(Collected data)
————

Lemma tick_head (id : TimerId) (t : Task) (rest : list (TimerId * Task)) (w : World) :
  timers w = (id, t) :: rest ->
  focused (exec Tick w) = false /\
  focusedElement (exec Tick w) = None /\
  timers (exec Tick w) = rest /\
  tracked (exec Tick w) = tracked w /\
  subscriptions (exec Tick w) = subscriptions w.
Proof.
  intros Hts. unfold exec. simpl. rewrite runNextTimer_effect, Hts. simpl. auto.
Qed.

Lemma settle_queue (n : nat) :
  forall w,
    length (timers w) = n ->
    timers (run (repeat Tick n) w) = [] /\
    (n <> 0 ->
     focused (run (repeat Tick n) w) = false /\
     focusedElement (run (repeat Tick n) w) = None).
Proof.
  induction n as [|n IH]; intros w Hlen.
  - simpl. split; [|congruence]. now apply length_zero_iff_nil.
  - destruct (timers w) as [|[id t] rest] eqn:Hts; [discriminate Hlen|].
    simpl in Hlen. injection Hlen as Hlen.
    destruct (tick_head id t rest w Hts) as (Hf & He & Hr & _).
    cbn [repeat run fold_left]. fold (run (repeat Tick n) (exec Tick w)).
    assert (Hlen' : length (timers (exec Tick w)) = n) by now rewrite Hr.
    destruct (IH _ Hlen') as [H1 H2]. split; [exact H1|]. intros _.
    destruct n as [|m]; [simpl; auto|]. apply H2. discriminate.
Qed.

Lemma settle_effect (w : World) :
  timers w <> [] ->
  focused (settle w) = false /\ focusedElement (settle w) = None /\ timers (settle w) = [].
Proof.
  intros Hne. unfold settle.
  destruct (settle_queue (length (timers w)) w eq_refl) as [H1 H2].
  assert (Hn : length (timers w) <> 0).
  { intros H0. apply Hne. now apply length_zero_iff_nil. }
  destruct (H2 Hn). auto.
Qed.

(** ** Handoff between siblings *)

(** C1.  Handoff between tracked siblings: with [E1] and [E2] registered
    and listened to and [E1] the focused element ([isFocused] true), a
    focus-lost notification for [E1] followed, before any scheduled task
    runs, by a focus-gain notification for [E2] keeps [isFocused] true
    after each of the two notifications and fires no [change:isFocused]
    notification at all; afterwards the focused element is [E2], and the
    task scheduled by the focus-lost notification has been cancelled. *)
Theorem handoff_keeps_isFocused (w : World) (E1 E2 : Element) :
  subscribed E1 w ->
  subscribed E2 w ->
  focusedElement w = Some E1 ->
  focused w = true ->
  let w1 := exec (Notify blur E1) w in
  let w2 := exec (Notify focus E2) w1 in
  (focused w1 = true /\ changes w1 = changes w) /\
  (focused w2 = true /\ changes w2 = changes w) /\
  focusedElement w2 = Some E2 /\
  ~ pending (nextTimerId w) w2.
Proof.
  intros H1 H2 Hfe Hf w1 w2.
  assert (E1w : w1 = snd (_blur w)).
  { unfold w1, exec. simpl. now rewrite (notify_blur_subscribed E1 w H1). }
  assert (H2' : subscribed E2 w1).
  { rewrite E1w, _blur_effect. exact H2. }
  assert (E2w : w2 = snd (_focus E2 w1)).
  { unfold w2, exec. simpl. now rewrite (notify_focus_subscribed E2 w1 H2'). }
  rewrite E2w, _focus_effect, E1w, _blur_effect. unfold focused, focusedElement, pending.
  simpl. unfold focused in Hf. rewrite Hf. repeat split.
  apply cleared_not_pending.
Qed.

Lemma handoff_keeps_isFocused_witness :
  let w := run [Add 1; Add 2; Notify focus 1] newWorld in
  let w1 := exec (Notify blur 1) w in
  let w2 := exec (Notify focus 2) w1 in
  (focused w1 = true /\ changes w1 = changes w) /\
  (focused w2 = true /\ changes w2 = changes w) /\
  focusedElement w2 = Some 2 /\
  ~ pending (nextTimerId w) w2.
Proof.
  exact (handoff_keeps_isFocused (run [Add 1; Add 2; Notify focus 1] newWorld) 1 2
           (conj eq_refl eq_refl) (conj eq_refl eq_refl) eq_refl eq_refl).
Defined.

(** ** Focus-lost notifications and the deferred task *)

(** C7, as stated, fails: being the focused element does not make [E]
    listened to.  After [add(1)], a focus-gain notification on element 1
    and [remove(1)], element 1 is still the focused-element reference
    (the task that [remove] scheduled has not run yet) but its closures
    are unsubscribed; a focus-lost notification for element 1 then runs
    nothing and schedules nothing. *)
Lemma focus_lost_on_removed_element_schedules_nothing :
  let w := run [Add 1; Notify focus 1; Remove 1] newWorld in
  let w1 := exec (Notify blur 1) w in
  reachable w /\
  focusedElement w = Some 1 /\
  w1 = w /\
  ~ (timers w1 = timers w ++ [(nextTimerId w, FinalizeBlur)] /\
     handle w1 = Some (nextTimerId w)).
Proof.
  split; [apply reachable_history|].
  split; [reflexivity|]. split; [reflexivity|].
  intros [H _]. vm_compute in H. discriminate H.
Qed.
(** * Contribution statistics of [.github/scripts/generate-stats.js]

    A shallow embedding of the statistics script and the properties its
    specification states about it.

    Conventions of the embedding.
    - A calendar day, which the script carries as the string "YYYY-MM-DD"
      (the part of an ISO-8601 UTC timestamp before the 'T'), is its day
      number: the number of days since 1970-01-01.  [new Date(s)] of such a
      string is UTC midnight of that day, in milliseconds.
    - The clock is a parameter [now], in milliseconds since the epoch, and so
      is the time zone of the runner, which [setDate], [getDate] and
      [getFullYear] consult.
    - [Array.prototype.sort] is stable; it is computed by insertion.  (With a
      comparator that is not consistent, which takes a total that is not a
      number, the standard leaves the order to the engine.)
    - A Number is a double.  The non-negative doubles the script computes
      with are kept as fractions [num / den]; addition, division and
      multiplication round the exact result to the nearest double, ties to
      even (IEEE 754 binary64).
    - A text is the string of its UTF-8 bytes; its length, where JavaScript
      takes it, is counted in UTF-16 code units.  README.md is valid UTF-8.
    - The GitHub API is a parameter: a function from the requests made so
      far and the next request to its response.  A response with status 200
      carries either a body that [JSON.parse] accepts, of the shape the API
      documents, or a body that it rejects.
    - The variables of the environment, when they are set, and the names of
      owners and repositories hold characters that a header and a request
      path take, so that [https.get] sends every request it is given.  *)

From Stdlib Require Import ZArith List Lia Bool Permutation Sorted.
From Stdlib Require Import String Ascii DecimalString.
From Stdlib Require Import Floats Uint63.
Import ListNotations.
Open Scope string_scope.
Open Scope list_scope.
Open Scope Z_scope.
(** What [pack] makes of a mantissa as rounding yields them. *)
Lemma pack_spec (s : bool) (m e : Z) :
  (0 <= m <= 2 ^ 53)%Z ->
  (Double.emin <= e)%Z ->
  (Double.emin < e -> 2 ^ 52 <= m)%Z ->
  let v := inject_Z m * 2 ^ e in
  (m = 0%Z /\ Double.pack s m e = S754_zero s)
  \/ (exists m' e', Double.pack s m e = S754_finite s m' e' /\
                    inject_Z (Zpos m') * 2 ^ e' == v /\
                    bounded Double.prec Double.emax m' e' = true)
  \/ (Double.pack s m e = S754_infinity s /\ 2 ^ Double.emax <= v).
Proof.
  intros Hm He Hn v. unfold Double.pack, Double.prec, Double.emax, Double.emin in *.
  change (53 - 1)%Z with 52%Z. change (1024 - 53)%Z with 971%Z.
  destruct (m =? 2 ^ 53)%Z eqn:E53.
  - apply Z.eqb_eq in E53.
    assert (Ev : 2 ^ 52 * 2 ^ (e + 1) == v).
    { unfold v. rewrite E53. rewrite pow2_inject by lia. rewrite <- !pow2_add.
      replace (52 + (e + 1))%Z with (53 + e)%Z by lia. reflexivity. }
    change (2 ^ 52)%Z with (Zpos (2 ^ 52)%positive).
    destruct (e + 1 <=? 971)%Z eqn:Ee.
    + right. left. apply Z.leb_le in Ee. exists (2 ^ 52)%positive, (e + 1)%Z.
      split; [reflexivity|]. split.
      * rewrite <- Ev. reflexivity.
      * unfold bounded, canonical_mantissa, fexp, SpecFloat.emin.
        apply andb_true_iff. split; [|apply Z.leb_le; lia].
        apply Z.eqb_eq. change (Zpos (digits2_pos (2 ^ 52))) with 53%Z. lia.
    + right. right. apply Z.leb_gt in Ee. split; [reflexivity|].
      rewrite <- Ev. rewrite <- pow2_add. apply pow2_le. lia.
  - apply Z.eqb_neq in E53.
    destruct m as [|p|p]; [left; split; reflexivity| |lia].
    assert (Hp : (Zpos p < 2 ^ 53)%Z) by lia.
    destruct (e <=? 971)%Z eqn:Ee.
    + right. left. apply Z.leb_le in Ee. exists p, e.
      split; [reflexivity|]. split; [reflexivity|].
      unfold bounded, canonical_mantissa, fexp, SpecFloat.emin.
      apply andb_true_iff. split; [|apply Z.leb_le; lia].
      apply Z.eqb_eq.
      destruct (Z.eq_dec e (-1074)) as [E|E].
      * destruct (digits2_pos_spec p) as [K1 _].
        assert (Zpos (digits2_pos p) <= 53)%Z.
        { destruct (Z.le_gt_cases (Zpos (digits2_pos p)) 53) as [L|L]; [exact L|].
          exfalso. assert (2 ^ 53 <= 2 ^ (Zpos (digits2_pos p) - 1))%Z
            by (apply Z.pow_le_mono_r; lia). lia. }
        lia.
      * assert (H52 : (2 ^ 52 <= Zpos p)%Z) by (apply Hn; lia).
        rewrite (digits2_pos_unique p 53); [lia| |lia].
        change (53 - 1)%Z with 52%Z. lia.
    + right. right. apply Z.leb_gt in Ee. split; [reflexivity|].
      assert (H52 : (2 ^ 52 <= Zpos p)%Z) by (apply Hn; lia).
      unfold v. apply Qle_trans with (2 ^ 52 * 2 ^ e).
      * rewrite <- pow2_add. apply pow2_le. lia.
      * apply scale_le. rewrite <- pow2_inject by lia. rewrite <- Zle_Qle. exact H52.
Qed.
(** C3 as amended. The update helper sends its request and resolves to true
    exactly when the bridge answers with a value that is neither undefined
    nor null and whose [error] property is not set; a reply with the flag set
    makes it throw [Error], which its own handler logs before resolving to
    false.  The result is always one of the two booleans, false coming with
    exactly one more [console.error], so the payload itself is never
    returned. *)
Theorem updateRecordByPropertyGlobal_outcome
        (table property value newRecords : JsVal) (env : Env) (w : World) :
  let run := updateRecordByPropertyGlobal table property value newRecords env w in
  let message :=
    Obj [("operation", Str "updateRecordByProperty");
         ("table", table);
         ("property", property);
         ("value", value);
         ("newRecords", newRecords)] in
  outbox (snd run) = (outbox w ++ [message])%list
  /\ (fst run = Ret (Bool true) <->
      exists payload : JsVal,
        worker env message = Response payload
        /\ nullish payload = false
        /\ carries_error_flag payload = false)
  /\ (forall payload : JsVal,
        worker env message = Response payload ->
        nullish payload = false ->
        carries_error_flag payload = true ->
        fst run = Ret (Bool false)
        /\ console (snd run)
           = (console w ++
              [{| level := LevelError;
                  printed :=
                    [PVal (Str ("Error updating limitations DB for id: "
                                ++ to_string value));
                     PCaught ErrorFunction] |}])%list)
  /\ ((fst run = Ret (Bool true) /\ errors (snd run) = errors w)
      \/ (fst run = Ret (Bool false) /\ errors (snd run) = S (errors w))).
Proof.
  unfold carries_error_flag. run_helper. split_reply.
  - destruct (nullish response) eqn:Enull;
      [|destruct (truthy (own_property response (Name "error"))) eqn:Eflag];
      cbn [negb fst snd outbox console];
      (split; [reflexivity|]); (split; [|split]).
    + split; [discriminate|].
      intros [payload [E [Hn _]]]. injection E as <-. congruence.
    + intros payload E Hn _. injection E as <-. congruence.
    + right. split; [reflexivity|count_errors].
    + split; [discriminate|].
      intros [payload [E [_ Hf]]]. injection E as <-. congruence.
    + intros _ _ _ _. split; reflexivity.
    + right. split; [reflexivity|count_errors].
    + split; [intros _|reflexivity].
      exists response. repeat split; assumption.
    + intros payload E _ Hf. injection E as <-. congruence.
    + left. split; [reflexivity|count_errors].
  - cbn [fst snd outbox console].
    split; [reflexivity|]. split; [|split].
    + split; [discriminate|]. intros [payload [E _]]. discriminate E.
    + intros payload E. discriminate E.
    + right. split; [reflexivity|count_errors].
Qed.
(** * IPAM engine: the Space router ([engine/app/routers/space.py])

    A shallow embedding of the request handlers of the Space router and of
    the part of the [netaddr] library they rely on, followed by the
    properties of the allocation, settlement and validation paths. *)

From Stdlib Require Import ZArith Lia Bool Ascii String.
From stdpp Require Import base option list strings pretty sorting.

Local Open Scope Z_scope.

(** ** netaddr: IPv4 networks

    [IPNetwork] keeps the address as written (host bits included) and the
    prefix length; [value] is the 32-bit address as an integer. *)

Record IPNetwork := mkNet { value : Z; prefixlen : nat }.

Definition width : nat := 32.

Definition hostbits (n : IPNetwork) : Z := Z.of_nat (width - prefixlen n).

(** [IPNetwork.size] *)
Definition net_size (n : IPNetwork) : Z := 2 ^ hostbits n.

(** [IPNetwork.first]: the address with the host bits cleared. *)
Definition first (n : IPNetwork) : Z :=
  Z.shiftl (Z.shiftr (value n) (hostbits n)) (hostbits n).

(** [IPNetwork.cidr]: the canonical network. *)
Definition cidr (n : IPNetwork) : IPNetwork := mkNet (first n) (prefixlen n).

Definition IPNetwork_eqb (a b : IPNetwork) : bool :=
  (value a =? value b) && Nat.eqb (prefixlen a) (prefixlen b).
(** * QTCAN: the DBC signal decoder of [dbc/dbc_classes.cpp]

    A shallow embedding of [DBC_SIGNAL::processAsText], [processAsInt],
    [processAsDouble] and of the three [findAttrValByName] /
    [findAttrValByIdx] pairs, followed by the properties of the decoder
    that the specification states.

    Conventions of the embedding.
    - C++ [int], [int32_t] and [int64_t] values are integers of [Z]; the
      conversions that can wrap are written out ([to_int32], [to_int64]).
    - C++ [double] is the primitive binary64 type [float] of Rocq.
    - A [bool f(..., T &out)] function becomes a function that receives the
      caller's current [out] and returns [Returns ok out'].
    - Objects that point at one another (signal -> owning message ->
      multiplexor signal) live in a store [Defs] and are named by index.
    - The recursion of [processAsInt] through the multiplexor pointer is
      driven by a fuel argument that bounds the depth of nested calls;
      [OutOfFuel] is the answer of a call whose nesting exceeds it. *)

From Stdlib Require Import ZArith List String Ascii Bool Lia Floats.
From Stdlib Require Import Strings.Byte DecimalString.
Import ListNotations.

Local Open Scope Z_scope.

(** ** Machine integers *)

Module Cxx.

(** Conversion of an integer to a signed two's-complement type of [w] bits. *)
Definition to_signed (w : Z) (z : Z) : Z :=
  let m := z mod 2 ^ w in
  if m <? 2 ^ (w - 1) then m else m - 2 ^ w.

Definition to_int32 : Z -> Z := to_signed 32.
Definition to_int64 : Z -> Z := to_signed 64.

Definition INT32_MIN : Z := - 2 ^ 31.
Definition INT64_MIN : Z := - 2 ^ 63.

(** C++ [a / b] on [int]: the quotient truncated toward zero. *)
Definition idiv (a b : Z) : Z := Z.quot a b.

End Cxx.

(** ** IEEE-754 values *)

Module IEEE.

(** [(double) z] for an integer [z]: the nearest binary64 value. *)
Definition double_of_int (z : Z) : float :=
  SF2Prim (binary_normalize prec emax z 0 false).
(** X10. [Jokers] a second time starts its ranks at 0 again: after
    [Jokers a] and [Jokers b] the deck ends in jokers of ranks
    [0 .. a-1] followed by jokers of ranks [0 .. b-1]. *)
Theorem Jokers_twice (a b : Z) (cards : slice) (w : World Rand) :
  valid (heap w) cards →
  ∃ ret w', (c ← Jokers growslice a cards; Jokers growslice b c) w = Some (ret, w') ∧
    contents (heap w') ret =
      contents (heap w) cards ++ (joker <$> seqZ 0 a) ++ (joker <$> seqZ 0 b).
Proof.
  intros Hv.
  destruct (yields_seq (Jokers growslice a cards) (Jokers growslice b) w
              (appended w cards (joker <$> seqZ 0 a))
              (λ ret w', contents (heap w') ret =
                 contents (heap w) cards ++ (joker <$> seqZ 0 a) ++ (joker <$> seqZ 0 b)))
    as (ret & w' & H & Hc).
  - by apply Jokers_appended.
  - intros c w1 H1.
    eapply yields_mono; [apply Jokers_appended, H1|].
    intros ret w' H2. simpl.
    rewrite (appended_contents _ _ _ _ _ H2), (appended_contents _ _ _ _ _ H1).
    by rewrite <-app_assoc.
  - by exists ret, w'.
Qed.

(** X11. [Filter] with the test for jokers undoes [Jokers]: from a deck
    without jokers, adding any number of jokers and filtering them out
    gives the cards of the deck back. *)
Theorem Filter_undoes_Jokers (n : Z) (cards : slice) (w : World Rand) :
  valid (heap w) cards →
  (∀ c, c ∈ contents (heap w) cards → Suit c ≠ Joker) →
  ∃ ret w', (c ← Jokers growslice n cards; Filter growslice isJoker c) w
              = Some (ret, w') ∧
    contents (heap w') ret = contents (heap w) cards.
Proof.
  intros Hv Hnone.
  destruct (yields_seq (Jokers growslice n cards) (Filter growslice isJoker) w
              (appended w cards (joker <$> seqZ 0 n))
              (λ ret w', contents (heap w') ret = contents (heap w) cards))
    as (ret & w' & H & Hc).
  - by apply Jokers_appended.
  - intros c w1 H1.
    eapply yields_mono; [apply Filter_appended, H1|].
    intros ret w' H2. simpl.
    rewrite (appended_contents _ _ _ _ _ H2), (appended_contents _ _ _ _ _ H1).
    rewrite (contents_empty _ nil_slice) by done. simpl.
    rewrite filter_app, filter_keep_all, filter_drop_all.
    + by rewrite app_nil_r.
    + intros c' (i & -> & _)%list_elem_of_fmap. unfold isJoker, joker. simpl.
      by intros [].
    + intros c' Hc'. unfold isJoker.
      rewrite bool_decide_eq_false_2 by (by apply Hnone). done.
  - by exists ret, w'.
Qed.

————

• _ASSIGNMENT_: Return, from the data above, each line in which the string "listened" appears.

• _RESPONSE AREA_:
    and listened to and [E1] the focused element ([isFocused] true), a
    listened to.  After [add(1)], a focus-gain notification on element 1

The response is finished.